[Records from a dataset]
(** ** Counting threads at their points

    In the meeting that is being collected, [R]: the threads that have
    arrived, the one that arrived last, and whether it has reset the count.
    In the meeting that is being left: the threads that have not been woken,
    and the thread that does the waking. *)
Section counts.
Context (R : nat).
Definition arrived (p : pt) : nat :=
  match p with
  | B2 k _ | SW k | LCount k | LVerRd k | LVerWr k => if (k =? R)%nat then 1 else 0
  | _ => 0
  end.
Definition last (p : pt) : nat :=
  match p with
  | B2 _ c => if c =? Z.of_nat N then 1 else 0
  | LCount _ | LVerRd _ | LVerWr _ => 1
  | _ => 0
  end.
Definition zeroed (p : pt) : nat := match p with LVerRd _ | LVerWr _ => 1 | _ => 0 end.
Definition old (p : pt) : nat := match p with B2 k _ | SW k => if (S k =? R)%nat then 1 else 0 | _ => 0 end.
Definition opening (p : pt) : nat := match p with LExp _ | LWait _ => 1 | _ => 0 end.
Definition waking (p : pt) : nat := match p with LSig _ | SRd _ | SWr _ _ | STest _ | SSig _ => 1 | _ => 0 end.
Definition signalling (p : pt) : nat := match p with LSig _ | SSig _ => 1 | _ => 0 end.
Definition woken (p : pt) : nat := match p with SRd _ | SWr _ _ => 1 | _ => 0 end.

(** Which meeting a point belongs to. *)
Definition ok (b : okn_barrier_t) (p : pt) : Prop :=
  match p with
  | Out k | B0 k | B1 k | LCount k | LVerRd k | LVerWr k => k = R
  | B2 k c => 1 <= c <= Z.of_nat N /\ (k = R \/ S k = R /\ c < Z.of_nat N)
  | SW k => k = R \/ S k = R
  | SWr k w => S k = R /\ w = waiters b
  | SRd k | STest k | SSig k | LExp k | LWait k | LSig k | Done k => S k = R
  end.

» **Problem to solve**:
Please copy only these lines, exactly: the first line of the records through the line containing "Definition signalling (p", ends included.

» **Response area**:
(** ** Counting threads at their points

    In the meeting that is being collected, [R]: the threads that have
    arrived, the one that arrived last, and whether it has reset the count.
    In the meeting that is being left: the threads that have not been woken,
    and the thread that does the waking. *)
Section counts.
Context (R : nat).
Definition arrived (p : pt) : nat :=
  match p with
  | B2 k _ | SW k | LCount k | LVerRd k | LVerWr k => if (k =? R)%nat then 1 else 0
  | _ => 0
  end.
Definition last (p : pt) : nat :=
  match p with
  | B2 _ c => if c =? Z.of_nat N then 1 else 0
  | LCount _ | LVerRd _ | LVerWr _ => 1
  | _ => 0
  end.
Definition zeroed (p : pt) : nat := match p with LVerRd _ | LVerWr _ => 1 | _ => 0 end.
Definition old (p : pt) : nat := match p with B2 k _ | SW k => if (S k =? R)%nat then 1 else 0 | _ => 0 end.
Definition opening (p : pt) : nat := match p with LExp _ | LWait _ => 1 | _ => 0 end.
Definition waking (p : pt) : nat := match p with LSig _ | SRd _ | SWr _ _ | STest _ | SSig _ => 1 | _ => 0 end.
Definition signalling (p : pt) : nat := match p with LSig _ | SSig _ => 1 | _ => 0 end.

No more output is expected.